▶ [What this task involves]:
Starting at the line with "sock_fd <$> σ !! i." and going on through the line with "- exists σ.", reproduce each line in the records below exactly and nothing more.

Saved entries:
————

(* ===== verification/AckSockets.v ===== *)
(** * Sockets of the acknowledgment receiver

    The two classes of semisync_master_ack_receiver.h that watch the sockets of the
    semi-synchronous slaves, with poll and with select.  The slaves live in a store,
    since listening writes the index of its entry into each; the system calls are
    arguments. *)

From Stdlib Require Import ZArith Lia.
From stdpp Require Import base numbers option list gmap fin_sets.
From S2P Require Import Prelude.
Open Scope Z_scope.
Open Scope cint_scope.

Module AckSockets.

Record Slave := Sl { sock_fd : Z; m_fds_index : Z }.
Notation store := (gmap N Slave).

(** ** poll *)

Definition POLLIN : Z := 1.
Record pollfd := Pfd { fd : Z; events : Z; revents : Z }.

(** The loop of [init_slave_sockets]; the entries are pushed with the [revents] the
    stack held. *)
Fixpoint poll_init_loop (σ : store) (slaves : list N) (m_fds : list pollfd) (fds_index garbage : Z) : option (store * list pollfd * Z) :=
  match slaves with
  | [] => Some (σ, m_fds, fds_index)
  | i :: slaves =>
      s ← σ !! i;
      poll_init_loop (<[i := Sl (sock_fd s) fds_index]> σ) slaves (m_fds ++ [Pfd (sock_fd s) POLLIN garbage]) (u32 (fds_index + 1)) garbage
  end.
Definition poll_init_slave_sockets (σ : store) (slaves : list N) (garbage : Z) : option (store * list pollfd * Z) :=
  poll_init_loop σ slaves [] 0 garbage.
(** Indexing past the vector is undefined. *)
Definition entry (m_fds : list pollfd) (s : Slave) : option pollfd :=
  if decide (0 ≤ m_fds_index s) then m_fds !! Z.to_nat (m_fds_index s) else None.
Definition poll_is_socket_active (m_fds : list pollfd) (s : Slave) : option bool :=
  e ← entry m_fds s; Some (bool_decide (revents e .& POLLIN ≠ 0)).
Definition poll_clear_socket_info (m_fds : list pollfd) (s : Slave) : option (list pollfd) :=
  e ← entry m_fds s; Some (<[Z.to_nat (m_fds_index s) := Pfd (-1) 0 (revents e)]> m_fds).
Definition poll_listen_on_sockets (poll : list pollfd → list pollfd * Z) (m_fds : list pollfd) : list pollfd * bool :=
  let '(m_fds, r) := poll m_fds in (m_fds, bool_decide (r ≠ 0)).

(** ** select *)

Definition INVALID_SOCKET : Z := -1.
Record Select_socket_listener := Ssl { m_max_fd : Z; m_init_fds : gset Z; m_fds : gset Z }.

Section select.
Context (FD_SETSIZE : Z).

(** A set has the bits below [FD_SETSIZE]; other bits are outside of it. *)
Definition FD_SET (x : Z) (f : gset Z) : option (gset Z) := if decide (0 ≤ x < FD_SETSIZE) then Some (f ∪ {[x]}) else None.
Definition FD_CLR (x : Z) (f : gset Z) : option (gset Z) := if decide (0 ≤ x < FD_SETSIZE) then Some (f ∖ {[x]}) else None.
Definition FD_ISSET (x : Z) (f : gset Z) : option bool := if decide (0 ≤ x < FD_SETSIZE) then Some (bool_decide (x ∈ f)) else None.

Definition new_Select_socket_listener (g1 g2 : gset Z) : Select_socket_listener := Ssl INVALID_SOCKET g1 g2.
Fixpoint select_init_loop (σ : store) (slaves : list N) (l : Select_socket_listener) (fds_index : Z) : option (Select_socket_listener * Z) :=
  match slaves with
  | [] => Some (l, fds_index)
  | i :: slaves =>
      s ← σ !! i;
      let socket_id := sock_fd s in
      let l := Ssl (if decide (m_max_fd l < socket_id) then socket_id else m_max_fd l) (m_init_fds l) (m_fds l) in
      if decide (FD_SETSIZE < socket_id) then Some (l, 0) else
      f ← FD_SET socket_id (m_init_fds l);
      select_init_loop σ slaves (Ssl (m_max_fd l) f (m_fds l)) (u32 (fds_index + 1))
  end.
Definition select_init_slave_sockets (σ : store) (slaves : list N) (l : Select_socket_listener) : option (Select_socket_listener * Z) :=
  select_init_loop σ slaves (Ssl (m_max_fd l) ∅ (m_fds l)) 0.
(** [select] gets the number of bits and the set. *)
Definition select_listen_on_sockets (select : Z → gset Z → gset Z * Z) (l : Select_socket_listener) : Select_socket_listener * bool :=
  let '(f, r) := select (m_max_fd l + 1) (m_init_fds l) in (Ssl (m_max_fd l) (m_init_fds l) f, bool_decide (r ≠ 0)).
Definition select_is_socket_active (l : Select_socket_listener) (s : Slave) : option bool := FD_ISSET (sock_fd s) (m_fds l).
Definition select_clear_socket_info (l : Select_socket_listener) (s : Slave) : option Select_socket_listener :=
  f ← FD_CLR (sock_fd s) (m_init_fds l); Some (Ssl (m_max_fd l) f (m_fds l)).
Definition get_max_fd (l : Select_socket_listener) : Z := m_max_fd l.
End select.

(** ** poll: each slave has its entry *)

Definition sockets (σ : store) (slaves : list N) : list Z := omap (λ i, sock_fd <$> σ !! i) slaves.
Arguments sockets : simpl never.

Lemma sockets_cons (σ : store) i s slaves : σ !! i = Some s → sockets σ (i :: slaves) = sock_fd s :: sockets σ slaves.
Proof. intros E. unfold sockets. cbn [omap list_omap]. by rewrite E. Qed.

(** The slaves from [k] on have their entries in order. *)
Definition indexed (σ : store) (slaves : list N) (k : nat) : Prop :=
  ∀ n i, slaves !! n = Some i → ∃ s, σ !! i = Some s ∧ m_fds_index s = Z.of_nat (k + n).

Lemma poll_init_loop_spec slaves : ∀ σ m_fds garbage, NoDup slaves → Forall (λ i, is_Some (σ !! i)) slaves →
  Z.of_nat (length m_fds + length slaves) < 2 ^ 32 →
  ∃ σ', poll_init_loop σ slaves m_fds (Z.of_nat (length m_fds)) garbage =
      Some (σ', m_fds ++ ((λ x, Pfd x POLLIN garbage) <$> sockets σ slaves), Z.of_nat (length m_fds + length slaves)) ∧
    indexed σ' slaves (length m_fds) ∧ (∀ i, i ∉ slaves → σ' !! i = σ !! i) ∧
    ∀ i, sock_fd <$> σ' !! i = sock_fd <$> σ !! i.
Proof.
  induction slaves as [|i slaves IH]; intros σ m_fds garbage ND F Len; simpl.
  - exists σ. rewrite app_nil_r, Nat.add_0_r. by split_and!.
  - apply NoDup_cons in ND as [Ni ND]. apply Forall_cons in F as [[s Es] F]. rewrite Es. simpl. simpl in Len.
    set (σ1 := <[i := Sl (sock_fd s) (Z.of_nat (length m_fds))]> σ).
    assert (Fd : ∀ j, sock_fd <$> σ1 !! j = sock_fd <$> σ !! j).
    { intros j. unfold σ1. destruct (decide (j = i)) as [->|]; [by rewrite lookup_insert_eq, Es|by rewrite lookup_insert_ne]. }
    destruct (IH σ1 (m_fds ++ [Pfd (sock_fd s) POLLIN garbage]) garbage ND) as (σ' & E & I & O & D).
    { eapply Forall_impl; [exact F|]. intros j [x Ej]. specialize (Fd j). rewrite Ej in Fd. destruct (σ1 !! j); [by eexists|done]. }
    { rewrite length_app. simpl. lia. }
    rewrite length_app in E, I. simpl in E, I. unfold u32. rewrite Z.mod_small by lia.
    replace (Z.of_nat (length m_fds) + 1) with (Z.of_nat (length m_fds + 1)) by lia. rewrite E. exists σ'.
    assert (ES : sockets σ1 slaves = sockets σ slaves).
    { unfold sockets. clear -Fd. induction slaves as [|j l IHl]; csimpl; [done|]. rewrite Fd. destruct (sock_fd <$> σ !! j); by rewrite IHl. }
    split_and!.
    + rewrite <- app_assoc, (sockets_cons σ i s) by done. simpl. rewrite ES. do 2 f_equal. lia.
    + intros [|n] j Ej; simpl in Ej.
      * injection Ej as <-. rewrite (O i Ni). unfold σ1. rewrite lookup_insert_eq. eexists. split; [done|]. simpl. lia.
      * destruct (I n j Ej) as (x & Ex & Hx). exists x. split; [done|]. rewrite Hx. lia.
    + intros j Nj. rewrite O by set_solver. unfold σ1. apply lookup_insert_ne. set_solver.
    + intros j. by rewrite D, Fd.
Qed.

(** After the sockets are set up and polled, each slave is active exactly when poll
    reports input for the entry with its own socket; clearing one slave removes its
    socket from the next call and leaves the others. *)
Theorem poll_watches_each_slave poll σ slaves garbage
  (poll_keeps : ∀ l, (λ p, (fd p, events p)) <$> (poll l).1 = (λ p, (fd p, events p)) <$> l) :
  NoDup slaves → Forall (λ i, is_Some (σ !! i)) slaves → Z.of_nat (length slaves) < 2 ^ 32 →
  ∃ σ' fds, poll_init_slave_sockets σ slaves garbage = Some (σ', fds, Z.of_nat (length slaves)) ∧
    ∀ n i, slaves !! n = Some i → ∃ s e, σ' !! i = Some s ∧ (poll fds).1 !! n = Some e ∧ fd e = sock_fd s ∧ events e = POLLIN ∧
      poll_is_socket_active (poll_listen_on_sockets poll fds).1 s = Some (bool_decide (revents e .& POLLIN ≠ 0)) ∧
      ∃ fds', poll_clear_socket_info (poll fds).1 s = Some fds' ∧ fd <$> (fds' !! n) = Some (-1) ∧
        ∀ m, m ≠ n → fds' !! m = (poll fds).1 !! m.
Proof.
  intros ND F Len. destruct (poll_init_loop_spec slaves σ [] garbage ND F) as (σ' & E & I & _ & D); [simpl; lia|].
  simpl in E, I. unfold poll_init_slave_sockets. change 0 with (Z.of_nat 0) at 1. rewrite E. do 2 eexists. split; [done|]. set (fds := (λ x, _) <$> _).
  intros n i En. destruct (I n i En) as (s & Es & Hs). exists s.
  assert (Ef : fds !! n = Some (Pfd (sock_fd s) POLLIN garbage)).
  { unfold fds. rewrite list_lookup_fmap. assert (sockets σ slaves !! n = Some (sock_fd s)) as ->; [|done].
    assert (Hi : sock_fd <$> σ !! i = Some (sock_fd s)) by (rewrite <- D, Es; done). clear -F En Hi. revert n En.
    induction F as [|j l [x Ej] _ IH]; intros [|n] En; simpl in En; try done; rewrite (sockets_cons σ j x) by done; simpl.
    - injection En as ->. by rewrite Ej in Hi.
    - by apply IH. }
  pose proof (f_equal (.!! n) (poll_keeps fds)) as P. rewrite !list_lookup_fmap, Ef in P. simpl in P.
  destruct ((poll fds).1 !! n) as [e|] eqn:Ee; [|done]. simpl in P. injection P as P1 P2. exists e.
  assert (En' : entry (poll fds).1 s = Some e).
  { unfold entry. rewrite Hs, decide_True by lia. by rewrite Nat2Z.id. }
  split_and!; try done.
  - unfold poll_is_socket_active, poll_listen_on_sockets. destruct (poll fds) as [l r]. simpl in *. by rewrite En'.
  - unfold poll_clear_socket_info. rewrite En'. simpl. eexists. split; [done|]. rewrite Hs. simpl. rewrite Nat2Z.id.
    split; [rewrite list_lookup_insert_eq by (by eapply lookup_lt_Some); done|].
    intros m Nm. by apply list_lookup_insert_ne.
Qed.

(** ** select *)

Lemma select_init_loop_spec FD_SETSIZE σ slaves l k : Forall (λ i, ∃ s, σ !! i = Some s ∧ 0 ≤ sock_fd s < FD_SETSIZE) slaves →
  Z.of_nat (k + length slaves) < 2 ^ 32 →
  ∃ l', select_init_loop FD_SETSIZE σ slaves l (Z.of_nat k) = Some (l', Z.of_nat (k + length slaves)) ∧
    m_init_fds l' = m_init_fds l ∪ list_to_set (sockets σ slaves) ∧ m_max_fd l' = foldl Z.max (m_max_fd l) (sockets σ slaves).
Proof.
  intros F. revert l k. induction F as [|i slaves (s & Es & B) _ IH]; intros l k Len; simpl.
  - exists l. split_and!; [by rewrite Nat.add_0_r|set_solver|done].
  - rewrite Es. simpl. rewrite (decide_False (P := FD_SETSIZE < sock_fd s)) by lia. unfold FD_SET. rewrite (decide_True (P := 0 ≤ sock_fd s < FD_SETSIZE)) by lia. simpl. simpl in Len.
    unfold u32. rewrite Z.mod_small by lia. replace (Z.of_nat k + 1) with (Z.of_nat (S k)) by lia.
    destruct (IH (Ssl (if decide (m_max_fd l < sock_fd s) then sock_fd s else m_max_fd l) (m_init_fds l ∪ {[sock_fd s]}) (m_fds l)) (S k))
      as (l' & E & EF & EM); [lia|]. exists l'. rewrite E, (sockets_cons σ i s) by done. split_and!.
    + do 2 f_equal. lia.
    + rewrite EF. simpl. set_solver.
    + rewrite EM. simpl. f_equal. case_decide; lia.
Qed.

(** With sockets select can handle, each slave is active exactly when select leaves
    its socket in the set, and the greatest socket is within the range it looks at. *)
Theorem select_watches_each_slave FD_SETSIZE select σ slaves l : 0 ≤ FD_SETSIZE →
  Forall (λ i, ∃ s, σ !! i = Some s ∧ 0 ≤ sock_fd s < FD_SETSIZE) slaves → Z.of_nat (length slaves) < 2 ^ 32 →
  ∃ l', select_init_slave_sockets FD_SETSIZE σ slaves l = Some (l', Z.of_nat (length slaves)) ∧
    m_init_fds l' = list_to_set (sockets σ slaves) ∧
    ∀ i s, i ∈ slaves → σ !! i = Some s → sock_fd s < m_max_fd l' + 1 ∧ sock_fd s ∈ m_init_fds l' ∧
      select_is_socket_active FD_SETSIZE (select_listen_on_sockets select l').1 s =
        Some (bool_decide (sock_fd s ∈ (select (m_max_fd l' + 1) (m_init_fds l')).1)).
Proof.
  intros _ F Len. destruct (select_init_loop_spec FD_SETSIZE σ slaves (Ssl (m_max_fd l) ∅ (m_fds l)) 0 F) as (l' & E & EF & EM); [simpl; lia|].
  exists l'. unfold select_init_slave_sockets. simpl in *. split; [done|]. split; [set_solver|]. intros i s Ii Es.
  assert (Is : sock_fd s ∈ sockets σ slaves) by (unfold sockets; apply list_elem_of_omap; exists i; by rewrite Es).
  split_and!; [|set_solver|].
  - rewrite EM. assert (K : ∀ xs m x, (x ∈ xs ∨ x ≤ m) → x ≤ foldl Z.max m xs).
    { induction xs as [|y xs IH]; intros m x H; simpl; [destruct H as [H|]; [by apply not_elem_of_nil in H|done]|].
      apply IH. destruct H as [[->|?]%elem_of_cons|]; [right; lia|by left|right; lia]. }
    specialize (K (sockets σ slaves) (m_max_fd l) (sock_fd s) (or_introl Is)). lia.
  - unfold select_is_socket_active, select_listen_on_sockets, FD_ISSET. destruct (select _ _) as [f r]. simpl.
    rewrite Forall_forall in F. destruct (F i Ii) as (s' & Es' & B). rewrite Es in Es'. injection Es' as <-.
    by rewrite decide_True.
Qed.

(** The check of the socket lets [FD_SETSIZE] itself pass: the bit set for it is
    outside of the set, where greater sockets are refused. *)
Theorem select_fd_setsize_overruns FD_SETSIZE σ i s l : 0 ≤ FD_SETSIZE → σ !! i = Some s →
  (sock_fd s = FD_SETSIZE → select_init_slave_sockets FD_SETSIZE σ [i] l = None) ∧
  (FD_SETSIZE < sock_fd s → ∃ l', select_init_slave_sockets FD_SETSIZE σ [i] l = Some (l', 0)).
Proof.
  intros P Es. unfold select_init_slave_sockets. simpl. rewrite Es. simpl. split; intros E.
  - rewrite (decide_False (P := FD_SETSIZE < sock_fd s)) by lia. unfold FD_SET. by rewrite (decide_False (P := 0 ≤ sock_fd s < FD_SETSIZE)) by lia.
  - rewrite (decide_True (P := FD_SETSIZE < sock_fd s)) by lia. eauto.
Qed.

(** ** Witnesses *)

Definition demo_slaves : store := {[1%N := Sl 7 99; 2%N := Sl 5 99; 3%N := Sl 1024 99]}.
(** Input on every even socket. *)
Definition demo_poll (l : list pollfd) : list pollfd * Z :=
  ((λ p, Pfd (fd p) (events p) (if Z.even (fd p) then POLLIN else 0)) <$> l, 1).

Lemma poll_watches_each_slave_witness : ∃ σ' fds, poll_init_slave_sockets demo_slaves [2%N; 3%N; 1%N] 0 = Some (σ', fds, 3) ∧
  (s ← σ' !! 3%N; poll_is_socket_active (poll_listen_on_sockets demo_poll fds).1 s) = Some true.
Proof.
  destruct (poll_watches_each_slave demo_poll demo_slaves [2%N; 3%N; 1%N] 0) as (σ' & fds & E & K).
  - intros l. simpl. rewrite <- list_fmap_compose. by apply list_fmap_ext.
  - repeat (apply NoDup_cons; split; [set_solver|]). apply NoDup_nil_2.
  - repeat (apply Forall_cons; split; [by eexists|]). by apply Forall_nil.
  - simpl. lia.
  - exists σ', fds. split; [exact E|]. destruct (K 1%nat 3%N eq_refl) as (s & e & Es & Ee & _ & _ & A & _). rewrite Es.
    cbn [mbind option_bind]. rewrite A. vm_compute in E. injection E as <- <-. vm_compute in Ee. injection Ee as <-. by vm_compute.
Defined.

Lemma select_watches_each_slave_witness : ∃ l',
  select_init_slave_sockets 1024 demo_slaves [1%N; 2%N] (new_Select_socket_listener ∅ ∅) = Some (l', 2) ∧ get_max_fd l' = 7.
Proof.
  destruct (select_watches_each_slave 1024 (λ _ f, (f, 1)) demo_slaves [1%N; 2%N] (new_Select_socket_listener ∅ ∅)) as (l' & E & _).
  - lia.
  - repeat (apply Forall_cons; split; [eexists; split; [reflexivity|simpl; lia]|]). by apply Forall_nil.
  - simpl. lia.
  - exists l'. split; [exact E|]. vm_compute in E. injection E as <-. by vm_compute.
Defined.

Lemma select_fd_setsize_overruns_witness :
  select_init_slave_sockets 1024 demo_slaves [3%N] (new_Select_socket_listener ∅ ∅) = None.
Proof.
  apply (select_fd_setsize_overruns 1024 demo_slaves 3 (Sl 1024 99) (new_Select_socket_listener ∅ ∅)); [lia|reflexivity|reflexivity].
Defined.

End AckSockets.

————

▶ [Response]:
    ∀ i, sock_fd <$> σ' !! i = sock_fd <$> σ !! i.
Proof.
  induction slaves as [|i slaves IH]; intros σ m_fds garbage ND F Len; simpl.
  - exists σ. rewrite app_nil_r, Nat.add_0_r. by split_and!.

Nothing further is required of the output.